*** Opening of Data shown ***
(** The replay of the beginning of a log, cut anywhere, is the session of the
    requests that are whole, sent by client 0, when each fits in a read. *)
Lemma replay_prefix n chunks : forall p tail ts cmds x, Forall2 is_request ts cmds -> reads_of n chunks ->
  Forall (fun x => len x.2 <= n) cmds -> tail ++ mjoin chunks ++ x = mjoin (List.map snd cmds) ->
  within_first tail (List.map snd cmds) -> len (mjoin (List.map snd cmds)) <= isize_max -> holds p tail ->
  exists cmds1 cmds2 torn, cmds = cmds1 ++ cmds2 /\ tail ++ mjoin chunks = mjoin (List.map snd cmds1) ++ torn /\
    within_first torn (List.map snd cmds2) /\
    forall s, replay chunks p s =
      match session 0 (-1) cmds1 s with
      | Ret (s', _) => Ret (s', tt)
      | Panic => Panic
      end.
Proof.
  induction chunks as [|b rest IH]; intros p tail ts cmds x Hall Hr Hn Heq Hcut Hlen Hp.
  { exists [], cmds, tail. change (mjoin []) with (@nil ascii). by rewrite app_nil_r. }
  change (mjoin (b :: rest)) with (b ++ mjoin rest) in *. rewrite <- app_assoc in Heq.
  destruct (reads_of_cons _ _ _ Hr) as (Hb & _ & Hrest). pose proof (len_nonneg (mjoin rest ++ x)) as Hx.
  assert (len (tail ++ b) <= isize_max) as Hlb.
  { rewrite <- Heq, app_assoc, len_app in Hlen. lia. }
  destruct (Z.le_gt_cases (missing p) (len b)) as [Hm|Hlate].
  2: { destruct (late_within n p tail b rest ts cmds x) as [-> Hin]; try done; try lia.
    exists [], cmds, (tail ++ b). change (mjoin []) with (@nil ascii). rewrite app_nil_r. split_and!; [done..|].
    intros s. destruct (replay_late p tail b s Hp ltac:(lia) Hlb) as (q & Hq).
    cbn [replay]. by rewrite bind_unfold, Hq. }
  assert ((tail ++ b) ++ mjoin rest ++ x = mjoin (List.map snd cmds)) as Heq' by (by rewrite <- app_assoc).
  destruct (cut_stream (List.map snd cmds) (tail ++ b) (mjoin rest ++ x)) as (ws1 & ws2 & tail' & Hws & Htb & Heq2 & Hcut');
    [done|].
  apply map_eq_app in Hws as (cmds1 & cmds2 & -> & <- & <-).
  apply Forall2_app_inv_r in Hall as (ts1 & ts2 & Hall1 & Hall2 & ->). apply Forall_app in Hn as [_ Hn2].
  assert (within_first tail' (List.map snd cmds2)) as Hcut2.
  { destruct Hcut' as [->|(w & ws3 & b' & Hw & Hw' & Hne & _)]; [by left|right; by exists w, ws3, b']. }
  rewrite map_app, join_app, len_app in Hlen. pose proof (len_nonneg (mjoin (List.map snd cmds1))).
  destruct (holds_first ts2 cmds2 tail' Hall2 Hcut2) as (p' & Hp' & _); [lia|].
  destruct (IH p' tail' ts2 cmds2 x) as (c1 & c2 & torn & -> & Htorn & Hin & Hrun); [done..|lia|done|].
  exists (cmds1 ++ c1), c2, torn. rewrite <- app_assoc. split; [done|]. split.
  { rewrite app_assoc, Htb, <- app_assoc, Htorn, map_app, join_app, app_assoc. done. }
  split; [done|]. intros s. cbn [replay]. rewrite bind_unfold, (replay_read p tail b ts1 cmds1 tail' p') by done.
  rewrite session_app. destruct (session 0 (-1) cmds1 s) as [[s1 r1]|]; [|done].
  rewrite bind_unfold. unfold of_outcome. cbn [unwrap outcome_bind]. rewrite Hrun.
  by destruct (session 0 (-1) c1 s1) as [[]|].
Qed.

(** No request ends within the first. *)
Lemma within_whole ts cmds tail x : Forall2 is_request ts cmds -> within_first tail (List.map snd cmds) ->
  tail = mjoin (List.map snd cmds) ++ x -> cmds = [].
Proof.
  intros [|t [c w] ts' cmds' [Ht _] _]; [done|]. intros Hin Heq. exfalso. pose proof (on_wire_nonempty t w Ht) as Hw.
  change (mjoin (List.map snd ((c, w) :: cmds'))) with (w ++ mjoin (List.map snd cmds')) in Heq.
  destruct Hin as [->|(w' & ws & b & Hws & -> & Hb)]; [by rewrite <- app_assoc in Heq; destruct w|].
  injection Hws as -> _. rewrite <- !app_assoc in Heq. rewrite <- (app_nil_r tail) in Heq at 1.
  apply app_inv_head in Heq. symmetry in Heq. by apply app_eq_nil in Heq as [? _].
Qed.

(** Of a whole log, it is the session of all its requests. *)
Lemma replay_session n chunks ts cmds s : Forall2 is_request ts cmds -> reads_of n chunks ->
  Forall (fun x => len x.2 <= n) cmds -> mjoin chunks = mjoin (List.map snd cmds) ->
  len (mjoin (List.map snd cmds)) <= isize_max ->
  replay chunks parser_new s =
  match session 0 (-1) cmds s with
  | Ret (s', _) => Ret (s', tt)
  | Panic => Panic
  end.
Proof.
  intros Hall Hr Hn Heq Hlen.
  destruct (replay_prefix n chunks parser_new [] ts cmds []) as (c1 & c2 & torn & -> & Htorn & Hin & ->);
    [done..|by rewrite app_nil_r|by left|done|apply holds_nothing|].
  change ([] ++ ?l) with l in Htorn. rewrite Heq, map_app, join_app in Htorn. apply app_inv_head in Htorn.
  apply Forall2_app_inv_r in Hall as (ts1 & ts2 & _ & Hall & ->).
  rewrite (within_whole ts2 c2 torn [] Hall Hin) by (by rewrite app_nil_r). by rewrite app_nil_r.
Qed.
Lemma turn_delivers_witness : exists v1 s out v',
  let events := [says 7 ["BLPOP"; "q"; "0"]; says 8 ["RPUSH"; "q"; "v"]] in
  @turn demo_env demo_fds events (fun _ => Some 5%nat) demo_full = Ret v' /\
  @handle_events demo_env demo_fds events demo_full = Ret v1 /\
  sent v' = sent v1 ++ out /\ out = [(7, take 5 (blpop_bytes "q" "v"))] /\
  Forall2 partly (response_queue (handler s)) out /\
  exists w, aof (handler (core v')) = Some (Some w) /\
    aof_file w ++ aof_buffer w = request_bytes ["RPUSH"; "q"; "v"] /\ List.length (aof_file w) = 10%nat.
Proof.
  set (events := [says 7 ["BLPOP"; "q"; "0"]; says 8 ["RPUSH"; "q"; "v"]]).
  destruct (@turn demo_env demo_fds events (fun _ => Some 5%nat) demo_full) as [v'|] eqn:Hrun.
  - destruct (@turn_delivers demo_env demo_fds events (fun _ => Some 5%nat) demo_full v' Hrun)
      as (v1 & s & out & H1 & _ & H2 & H3 & _ & _ & _ & H4).
    exists v1, s, out, v'. split; [exact Hrun|]. split; [exact H1|]. split; [exact H2|].
    vm_compute in Hrun. injection Hrun as <-. vm_compute in H1. injection H1 as <-. split; [|split; [exact H3|]].
    + match type of H2 with ?x = ?y ++ out => assert (y ++ [(7, take 5 (blpop_bytes "q" "v"))] = x) as Hx end.
      { vm_compute. reflexivity. }
      rewrite H2 in Hx. apply app_inv_head in Hx. symmetry. exact Hx.
    + eexists. split; [reflexivity|]. split; vm_compute; reflexivity.
  - exfalso. vm_compute in Hrun. discriminate.
Defined.

(** Requests are told apart by the millisecond they are parked in: when two clients
    block in the same one, the first is forgotten, and the pushes that should serve
    both serve the second only. *)
Definition demo_three : outcome Server :=
  turns [[Connection (Some 7)]; [Connection (Some 8)]; [Connection (Some 9)]] demo_server.

Example same_millisecond_loses :
  (let! v := demo_three in
   let! v := @turn demo_env demo_fds [says 7 ["BLPOP"; "q"; "0"]; says 8 ["BLPOP"; "q"; "0"]] all_taken v in
   let! v := @turn demo_env demo_fds [says 9 ["RPUSH"; "q"; "v"; "w"]] all_taken v in
   Ret (sent v)) =
  Ret [(7, []); (8, []); (9, as_bytes ":2" ++ DELIMITER); (8, blpop_bytes "q" "v")].
Proof. vm_compute. reflexivity. Qed.

(** A client that blocks and is then dropped stays in the queue of its list:
    the next push to that list stops the server, when it answers a client that is
    no longer there. *)
Theorem lost_waiter_panics :
  table demo_lost !! 7 = None /\ queue_of (registry (handler (core demo_lost))) "q" = [1000] /\
  @turn demo_env demo_fds [says 8 ["RPUSH"; "q"; "v"]] all_taken demo_lost = Panic.
Proof. split_and!; vm_compute; reflexivity. Qed.

(** A client blocks for five milliseconds, and the timer fires. *)
Definition demo_expired : Server :=
  match @turn demo_env demo_fds [says 7 ["BLPOP"; "q"; "0.005"]] all_taken demo_two with
  | Ret v => with_core v (with_clock (core v) 1005)
  | Panic => demo_two
  end.

Lemma timer_fires_once_witness : exists v1,
  may_report demo_fds demo_expired Timer /\
  @handle_event demo_env demo_fds Timer demo_expired = Ret v1 /\ ~ may_report demo_fds v1 Timer.
Proof.
  destruct (@handle_event demo_env demo_fds Timer demo_expired) as [v1|] eqn:Hrun.
  - exists v1. split; [apply (bool_decide_unpack _); vm_compute; exact I|]. split; [reflexivity|].
    apply (@timer_fires_once demo_env demo_fds demo_expired v1 v1); [done|exact Hrun|reflexivity].
  - exfalso. vm_compute in Hrun. discriminate.
Defined.

(** A password is set by the first client, which then leaves. *)
Definition demo_left : option Server :=
  @run_turns demo_env demo_fds [Connection (Some 7); says 7 ["ACL"; "SETUSER"; "default"; ">secret"];
    Readable 7 None all_taken] demo_server.
(* ===== verification/Lives.v ===== *)
(** * What a restart recovers

    A start replays the log that the start before left, and goes on with the key
    space it gives: a server that is started, serves and stops between two turns,
    any number of times, implements one that keeps its key space
    ([lives_implement]). One that stops anywhere, and whose file is cut anywhere,
    comes back with the requests that are whole in it: what the turns before did, and
    the first of the writes of that turn ([crash_keeps_turns]). *)

From S2P Require Import Prelude Text Float64 Resp RespParser RespWire CmdBuilder Bitmap BTree SortedSet Geohash Store.
From S2P Require Import Refinement KeySpec StringSpec ListSpec BitmapSpec StreamSpec ZsetSpec KeyspaceSpec.
From S2P Require Import AppState Replication Auth Registry Handler HandlerLogic Transactions Propagation ClientSpec.
From S2P Require Import Client ClientReads Serving Aof Server ServerSpec.
From S2P Require Import Recovery.

(** ** The replay

    It runs as the requests of a client: the offset moves. *)
Definition log_offset (off : Z) (l : list (Cmd.t * bytes)) : Z :=
  fold_left (fun o x => if Cmd.to_be_broadcast x.1 then add_offset o (len x.2) else o) l off.

Lemma spread_nobody l : spread [] l = [].
Proof. by induction l. Qed.

Lemma advance_alone `{Env} x r off :
  advance false x r (alone off) = alone (if Cmd.to_be_broadcast x.1 then add_offset off (len x.2) else off).
Proof. unfold advance, alone. cbn. by rewrite iter_set_empty, spread_nobody. Qed.

(** The replay opens no transaction and watches nothing. *)
Lemma replay_state `{Env} now l : forall ks lg off, let a := mk_abs_state ks ∅ ∅ lg (alone off) in
  (exists lg', (spec_all (run_spec now) l a).1 =
    mk_abs_state (spec_all keyspace_spec (stamped now l) ks).1 ∅ ∅ lg' (alone (log_offset off l))) /\
  admits_all (run_spec now) (run_admits now) l a = admits_all keyspace_spec keyspace_admits (stamped now l) ks.
Proof.
  induction l as [|x l IH]; intros ks lg off; [split; [by exists lg|done]|].
  set (off' := if Cmd.to_be_broadcast x.1 then add_offset off (len x.2) else off).
  assert (run_spec now x (mk_abs_state ks ∅ ∅ lg (alone off)) =
    (mk_abs_state (keyspace_spec (now, x.1) ks).1 ∅ ∅ (lg ++ log_entry x (keyspace_spec (now, x.1) ks).2) (alone off'),
     (keyspace_spec (now, x.1) ks).2)) as Hrun.
  { unfold run_spec, run_as. cbn [ab_keys ab_txns ab_watch ab_log ab_repl]. destruct (keyspace_spec (now, x.1) ks).
    by rewrite fmap_empty, advance_alone. }
  destruct (IH (keyspace_spec (now, x.1) ks).1 (lg ++ log_entry x (keyspace_spec (now, x.1) ks).2) off') as [[lg' Hst] Hadm].
  cbn [admits_all stamped List.map]. rewrite Hrun. cbn [fst]. unfold stamped in *. rewrite Hadm. split; [|done]. exists lg'.
  cbn [spec_all]. rewrite Hrun. destruct (keyspace_spec (now, x.1) ks) as [ks' r]. cbn [fst snd] in *.
  destruct (spec_all (run_spec now) l _), (spec_all keyspace_spec _ ks'). exact Hst.
Qed.

(** What a start remembers of a state: not its clients. *)
Definition reborn (st : AbsState) : AbsState :=
  mk_abs_state (ab_keys st) ∅ ∅ (ab_log st) (alone (log_offset 0 (ab_log st))).

Lemma reborn_recoverable st : recoverable st -> recoverable (reborn st).
Proof. intros [Hl _]. split; [exact Hl|]. intros id q. cbn. by rewrite lookup_empty. Qed.

(** A log that reads of [size] bytes bring back. *)
Definition fits (size : Z) (l : list (Cmd.t * bytes)) : bool :=
  (len (log_bytes l) <=? isize_max) && forallb (fun x => len x.2 <=? size) l.

Lemma fits_spec size l : fits size l = true ->
  len (log_bytes l) <= isize_max /\ Forall (fun x => len x.2 <= size) l.
Proof.
  unfold fits. rewrite andb_true_iff, Z.leb_le, forallb_forall. intros [Hl Hall]. split; [done|].
  apply List.Forall_forall. intros x Hx. by apply Z.leb_le, (Hall x).
Qed.

Section Start.
Context `{Env}.
Variable fds : Descriptors.
Context (args : list string) (conf : Configs) (a : AppStates) (base : string).
Context (chunks : bytes -> list bytes) (connect size : Z).
Hypothesis Hmaster : master_args args conf a.
Hypothesis Haof : aof_args conf base.
Hypothesis Hchunks : forall b, reads_of size (chunks b) /\ mjoin (chunks b) = b.

Let file (log : bytes) : option (option AofFile) := Some (Some (mk_aof (log_path conf base) log [] [])).

(** What the replay of a log on the disk leaves, be it cut anywhere. *)
Lemma replay_log d st f : recoverable st -> left_behind conf base d f ->
  f `prefix_of` log_bytes (ab_log st) -> fits size (ab_log st) = true ->
  exists l1 l2 torn, ab_log st = l1 ++ l2 /\ f = log_bytes l1 ++ torn /\ within_first torn (List.map snd l2) /\
    forall now, exists s lg, aof_replay chunks d (bare_state a conf now) = Ret (s, Ok tt) /\
      quiet (bare_state a conf now) s /\ keeps_for s (mk_abs_state (replayed l1 ∅) ∅ ∅ lg (alone (log_offset 0 l1))).
Proof.
  intros Hrec Hd [x Hf] [Hlen Hsize]%fits_spec. destruct (Hchunks f) as [Hreads Hjoin].
  destruct (recoverable_log st Hrec) as [Hwired Hreplay]. destruct (wired_requests _ Hwired) as [ts Hts].
  destruct (replay_prefix size (chunks f) parser_new [] ts (ab_log st) x) as (l1 & l2 & torn & Hl & Htorn & Hin & Hrun);
    [done|done|done|by rewrite Hjoin|by left|done|apply holds_nothing|].
  rewrite Hjoin in Htorn. exists l1, l2, torn. split_and!; [done..|]. intros now.
  rewrite Hl in Hreplay. apply replays_app in Hreplay as [Hreplay _].
  destruct (replay_any_time l1 (rp_timeless _ _ _ Hreplay) now ∅) as [Hsame Hadm].
  destruct (replay_state now l1 ∅ [] 0) as [[lg Hst] Hok]. fold blank in Hst, Hok.
  destruct (session_ok 0 (-1) l1 (bare_state a conf now) blank) as (s & Hs & Hk & Hq);
    [by split|apply (bare_keeps args a conf now None); [apply Hmaster|done]|done|change (clock (bare_state a conf now)) with now; by rewrite Hok, Hadm, (rp_admits _ _ _ Hreplay)|].
  change (clock (bare_state a conf now)) with now in *. rewrite Hst, Hsame in Hk.
  exists s, lg. split; [|done]. destruct (aa_name _ _ Haof) as (_ & _ & Hn1 & Hn2 & Hn3).
  unfold aof_replay. rewrite get_bind. cbn [configs bare_state]. unfold append_dirpath. rewrite (aa_path _ _ Haof), bind_unfold.
  unfold of_outcome at 1. cbn [unwrap outcome_bind]. change (base +:+ "/" +:+ appenddirname conf) with (aof_dir conf base).
  change (aof_dir conf base +:+ "/" +:+ appendfilename conf +:+ ".manifest") with (manifest_path conf base).
  rewrite (lb_manifest _ _ _ _ Hd), bind_unfold. unfold of_outcome at 1.
  destruct (format_incr_plain (appendfilename conf) 1) as (? & ? & ?); [done..|].
  unfold manifest_line, log_name. rewrite manifest_line_reads by (done || apply format_incr_long).
  cbn [outcome_bind aof_filename]. change (aof_dir conf base +:+ "/" +:+ format_incr (appendfilename conf) 1) with (log_path conf base).
  by rewrite (lb_log _ _ _ _ Hd), bind_unfold, Hrun, Hs.
Qed.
*** Close of Data shown ***
- Your task
In the listing above, transcribe exactly everything from the line containing "exists w, aof" down to the line containing "set (events := [says", including both and nothing more.

- Response to the task
  exists w, aof (handler (core v')) = Some (Some w) /\
    aof_file w ++ aof_buffer w = request_bytes ["RPUSH"; "q"; "v"] /\ List.length (aof_file w) = 10%nat.
Proof.
  set (events := [says 7 ["BLPOP"; "q"; "0"]; says 8 ["RPUSH"; "q"; "v"]]).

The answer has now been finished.